The Future Of Tooling
Now that we know the current limitations of the 3D-printing in metal, let's see what may happen in the future when those limitations are eventually overcome. If we develop printers that can make precise parts from complex components, the manufacturing pace will skyrocket indeed. The dies will be manufactured in mere days and way cheaper considered to today's manufacturing. The cost of machining a single part is very high while 3d-printing a custom pet is actually more profitable rather than making a batch. The hardness of the material won't matter since it is locally melted and not cut.

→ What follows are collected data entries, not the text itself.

(** The same step with the [verbose] input set to [text]. *)
Definition with_verbose (h : Host) (text : string) : Host :=
  {| inputs := <[ "verbose" := text ]> (inputs h);
     AWS_REGION := AWS_REGION h;
     JSON_parse := JSON_parse h;
     JSON_stringify := JSON_stringify h;
     sts_reply := sts_reply h;
     ecs_refuses := ecs_refuses h;
     wait_reply := wait_reply h |}.

End Demo.

(** * Properties *)

(** ** Vocabulary *)

(** [extend p l]: the process [p] after the events [l], with the same exit
    code. *)
Definition extend (p : Process) (l : list Event) : Process :=
  {| events := events p ++ l; exitCode := exitCode p |}.

(** The events of one round of the loop of [retry]. *)
Definition info_of (v : LoopVars) : Event :=
  ConsoleInfo ("Waiting for service stability, try #" +:+ pretty (currTry v)).

Definition warn_of (host : Host) (v : LoopVars) (err : Error) : Event :=
  ConsoleWarn ("Try task #" +:+ pretty (currTry v)
               +:+ " failed! Error information: "
               +:+ JSON_stringify host (originalError err)).

Definition wait_of (params : Params) (connection : ECS) : Event :=
  WaitFor connection "servicesStable" (cluster params) (services params).

Definition traced (params : Params) (e : Event) : list Event :=
  if verbose params then [e] else [].

(** The events of a round in which the check resolves, and of one in which
    it rejects with [err]. *)
Definition round_stable (params : Params) (connection : ECS) (v : LoopVars)
  : list Event :=
  traced params (info_of v) ++ [wait_of params connection].

Definition round_failed (host : Host) (params : Params) (connection : ECS)
    (v : LoopVars) (err : Error) : list Event :=
  traced params (info_of v) ++ [wait_of params connection]
  ++ traced params (warn_of host v err).

(** The events a round of the loop can add: console traces, and waits on the
    connection, cluster and services of [params]. *)
Definition retry_event (params : Params) (e : Event) : Prop :=
  match e with
  | ConsoleInfo _ | ConsoleWarn _ => True
  | WaitFor c st cl sv =>
      ecsConnection params = Some c ∧ st = "servicesStable"
      ∧ cl = cluster params ∧ sv = services params
  | _ => False
  end.

(** One round, as a step between the states of the loop. *)
Definition retry_step (host : Host) (params : Params)
    (s s' : LoopVars * Process) : Prop :=
  retry_cond params s.1 = true
  ∧ retry_body host params s.1 s.2 = (Normal s'.1, s'.2).

(** The outcome of attempt [i], counted from 1, of a [retry] that starts in
    the process [p]: [None] when the check resolves. *)
Definition attempt (host : Host) (p : Process) (i : nat) : option Error :=
  wait_reply host (waits p + pred i)%nat.

(** What holds of the counter in every state of a [retry] that starts in
    [p0] with [m] retries: it stays between 1 and [m + 1]; while no check has
    resolved it is one more than the number of checks made, all of them
    rejected; once a check has resolved it is the number of checks made, and
    the last of them, the one with that number, is the one that resolved. *)
Definition counter_invariant (host : Host) (m : Z) (p0 : Process)
    (s : LoopVars * Process) : Prop :=
  1 <= currTry s.1 <= m + 1
  ∧ if isStable s.1 then
      currTry s.1 <= m
      ∧ waits s.2 = (waits p0 + Z.to_nat (currTry s.1))%nat
      ∧ attempt host p0 (Z.to_nat (currTry s.1)) = None
    else
      waits s.2 = (waits p0 + Z.to_nat (currTry s.1 - 1))%nat
      ∧ ∀ i, (1 ≤ i)%nat → Z.of_nat i < currTry s.1 → attempt host p0 i ≠ None.

(** The events by which the action reports its result. *)
Definition is_report (e : Event) : bool :=
  match e with
  | SetFailed _ | SetOutput _ _ => true
  | _ => false
  end.

Definition reports (p : Process) : list Event :=
  List.filter is_report (events p).

(** The command [assumeRoleInAccount] sends. *)
Definition assume_command (host : Host) : AssumeRoleCommand :=
  {| RoleArn := core_getInput host "role-to-assume";
     RoleSessionName := "ecs-wait-action" |}.

Definition not_stable_message (params : Params) : string :=
  "Service is not stable after " +:+ number_toString (retries params) +:+ " retries!".

Definition missing_message : string :=
  "AWS credentials were not found in inputs or environment variables.".

(** [params] with another region. *)
Definition set_region (params : Params) (r : option string) : Params :=
  {| region := r; retries := retries params;
     cluster := cluster params; services := services params;
     verbose := verbose params; assumeRole := assumeRole params;
     ecsConnection := ecsConnection params |}.

(** Every call that a run of [main] on [host] makes to AWS is of one of
    these forms. *)
Definition main_event (host : Host) (e : Event) : Prop :=
  match e with
  | StsSend client command =>
      client = stsClient host ∧ command = assume_command host
  | NewECS options => ecs_region options = "eu-central-1"
  | WaitFor connection state cluster services =>
      ecs_region connection = "eu-central-1"
      ∧ state = "servicesStable"
      ∧ cluster = core_getInput host "ecs-cluster"
      ∧ JSON_parse host (core_getInput host "ecs-services") = Normal services
  | _ => True
  end.

(** *** Vocabulary of the further properties *)

Definition is_console (e : Event) : bool :=
  match e with
  | ConsoleInfo _ | ConsoleWarn _ | ConsoleError _ | ConsoleLog _ => true
  | _ => false
  end.

Definition is_ConsoleInfo (e : Event) : bool :=
  match e with ConsoleInfo _ => true | _ => false end.

Definition is_ConsoleWarn (e : Event) : bool :=
  match e with ConsoleWarn _ => true | _ => false end.

Definition is_StsSend (e : Event) : bool :=
  match e with StsSend _ _ => true | _ => false end.

Definition is_NewECS (e : Event) : bool :=
  match e with NewECS _ => true | _ => false end.

Definition is_SetOutput (e : Event) : bool :=
  match e with SetOutput _ _ => true | _ => false end.

Definition is_SetFailed (e : Event) : bool :=
  match e with SetFailed _ => true | _ => false end.

(** The events of [l] that are not console output. *)
Definition calls (l : list Event) : list Event :=
  List.filter (λ e, negb (is_console e)) l.

(** [params] with another verbose flag. *)
Definition set_verbose (params : Params) (b : bool) : Params :=
  {| region := region params; retries := retries params;
     cluster := cluster params; services := services params;
     verbose := b; assumeRole := assumeRole params;
     ecsConnection := ecsConnection params |}.

(** The region [extractParams] resolves, and whether it finds the role and
    the region it asks for. *)
Definition resolved_region (host : Host) : option string :=
  if truthy (core_getInput host "aws-region")
  then Some (core_getInput host "aws-region")
  else AWS_REGION host.

Definition configured (host : Host) : bool :=
  truthy (core_getInput host "role-to-assume") && truthy_opt (resolved_region host).

(** The parameters [extractParams] reads when the services parse as [sv]. *)
Definition params_read (host : Host) (sv : json) : Params :=
  {| region := resolved_region host;
     retries := parseInt (core_getInput host "retries");
     cluster := core_getInput host "ecs-cluster";
     services := sv;
     verbose := String.eqb (core_getInput host "verbose") "true";
     assumeRole := core_getInput host "role-to-assume";
     ecsConnection := None |}.

(** The options [createEcsConnection] builds from credentials. *)
Definition options_of (c : credentials) : ECS :=
  {| apiVersion := "2014-11-13";
     accessKeyId := cred_accessKeyId c;
     secretAccessKey := cred_secretAccessKey c;
     sessionToken := cred_sessionToken c;
     ecs_region := cred_region c |}.

(** How the role assumption ends; the process it starts in plays no part. *)
Definition assumed (host : Host) : completion credentials :=
  (assumeRoleInAccount host start).1.

(** The events of the verdict of [main] on the count [n]. *)
Definition verdict_events (params : Params) (n : Z) : list Event :=
  if js_gt (Num n) (retries params) then
    traced params (ConsoleError (not_stable_message params))
    ++ [SetFailed (not_stable_message params)]
  else
    traced params (ConsoleLog ("Service is stable after " +:+ pretty n +:+ " retries!"))
    ++ [SetOutput "retries" (pretty n)].

(** The five ways a run of [main] can go, with what it leaves behind: the
    services do not parse; the role is not assumed; the role is assumed but
    the configuration was found incomplete; the connection is not built;
    the checks are made and judged. *)
Inductive run_path (host : Host) : completion () * Process → Prop :=
| run_unparsed e :
    JSON_parse host (core_getInput host "ecs-services") = Throw e →
    run_path host
      (Normal (), {| events := [SetFailed (message e)]; exitCode := 1 |})
| run_unassumed sv e :
    JSON_parse host (core_getInput host "ecs-services") = Normal sv →
    assumed host = Throw e →
    run_path host
      (Normal (),
       {| events := (if configured host then [] else [SetFailed missing_message])
                    ++ [StsSend (stsClient host) (assume_command host);
                        SetFailed (message e)];
          exitCode := 1 |})
| run_unconfigured sv creds :
    JSON_parse host (core_getInput host "ecs-services") = Normal sv →
    configured host = false →
    assumed host = Normal creds →
    run_path host
      (Normal (),
       {| events := [SetFailed missing_message;
                     StsSend (stsClient host) (assume_command host)];
          exitCode := 1 |})
| run_refused sv creds e :
    JSON_parse host (core_getInput host "ecs-services") = Normal sv →
    configured host = true →
    assumed host = Normal creds →
    ecs_refuses host (options_of creds) = Some e →
    run_path host
      (Normal (),
       {| events := [StsSend (stsClient host) (assume_command host);
                     NewECS (options_of creds);
                     SetFailed (message e)];
          exitCode := 1 |})
| run_checked sv creds n l :
    JSON_parse host (core_getInput host "ecs-services") = Normal sv →
    configured host = true →
    assumed host = Normal creds →
    ecs_refuses host (options_of creds) = None →
    retry host (set_ecsConnection (params_read host sv) (options_of creds))
      {| events := [StsSend (stsClient host) (assume_command host);
                    NewECS (options_of creds)];
         exitCode := 0 |}
    = (Normal n,
       {| events := [StsSend (stsClient host) (assume_command host);
                     NewECS (options_of creds)] ++ l;
          exitCode := 0 |}) →
    Forall (retry_event (set_ecsConnection (params_read host sv) (options_of creds))) l →
    run_path host
      (Normal (),
       {| events := [StsSend (stsClient host) (assume_command host);
                     NewECS (options_of creds)]
                    ++ l
                    ++ verdict_events
                         (set_ecsConnection (params_read host sv) (options_of creds)) n;
          exitCode := if js_gt (Num n) (parseInt (core_getInput host "retries"))
                      then 1 else 0 |}).

(** ** Processes and their events *)

Lemma extend_nil p : extend p [] = p.
Proof. destruct p; unfold extend; simpl. by rewrite app_nil_r. Qed.

Lemma extend_extend p l1 l2 : extend (extend p l1) l2 = extend p (l1 ++ l2).
Proof. unfold extend; simpl. by rewrite app_assoc. Qed.

Lemma waits_extend p l :
  waits (extend p l) = (waits p + length (List.filter is_WaitFor l))%nat.
Proof. unfold waits, extend; simpl. by rewrite List.filter_app, length_app. Qed.

Lemma emit_extend e p : emit e p = (Normal (), extend p [e]).
Proof. done. Qed.

Lemma when_extend b e p :
  when b (emit e) p = (Normal (), extend p (if b then [e] else [])).
Proof. destruct b; simpl; [done|]. by rewrite extend_nil. Qed.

And last but not least, additive manufacturing can add a lot in terms of inner cooling channels. Drills and bores cannot reach deeper cavities and spaces, which results in different cooling rates. However, additive technologies can offer any complex form of channels that are efficient, evenly spread over the cavity and do not add to the cost of the die.
Additive manufacturing has a long way to go for it to substitute conventional foolproof methods of creating tooling. However, once the technology matured and the properties of its parts are better understood, conventional methods won't stand a chance.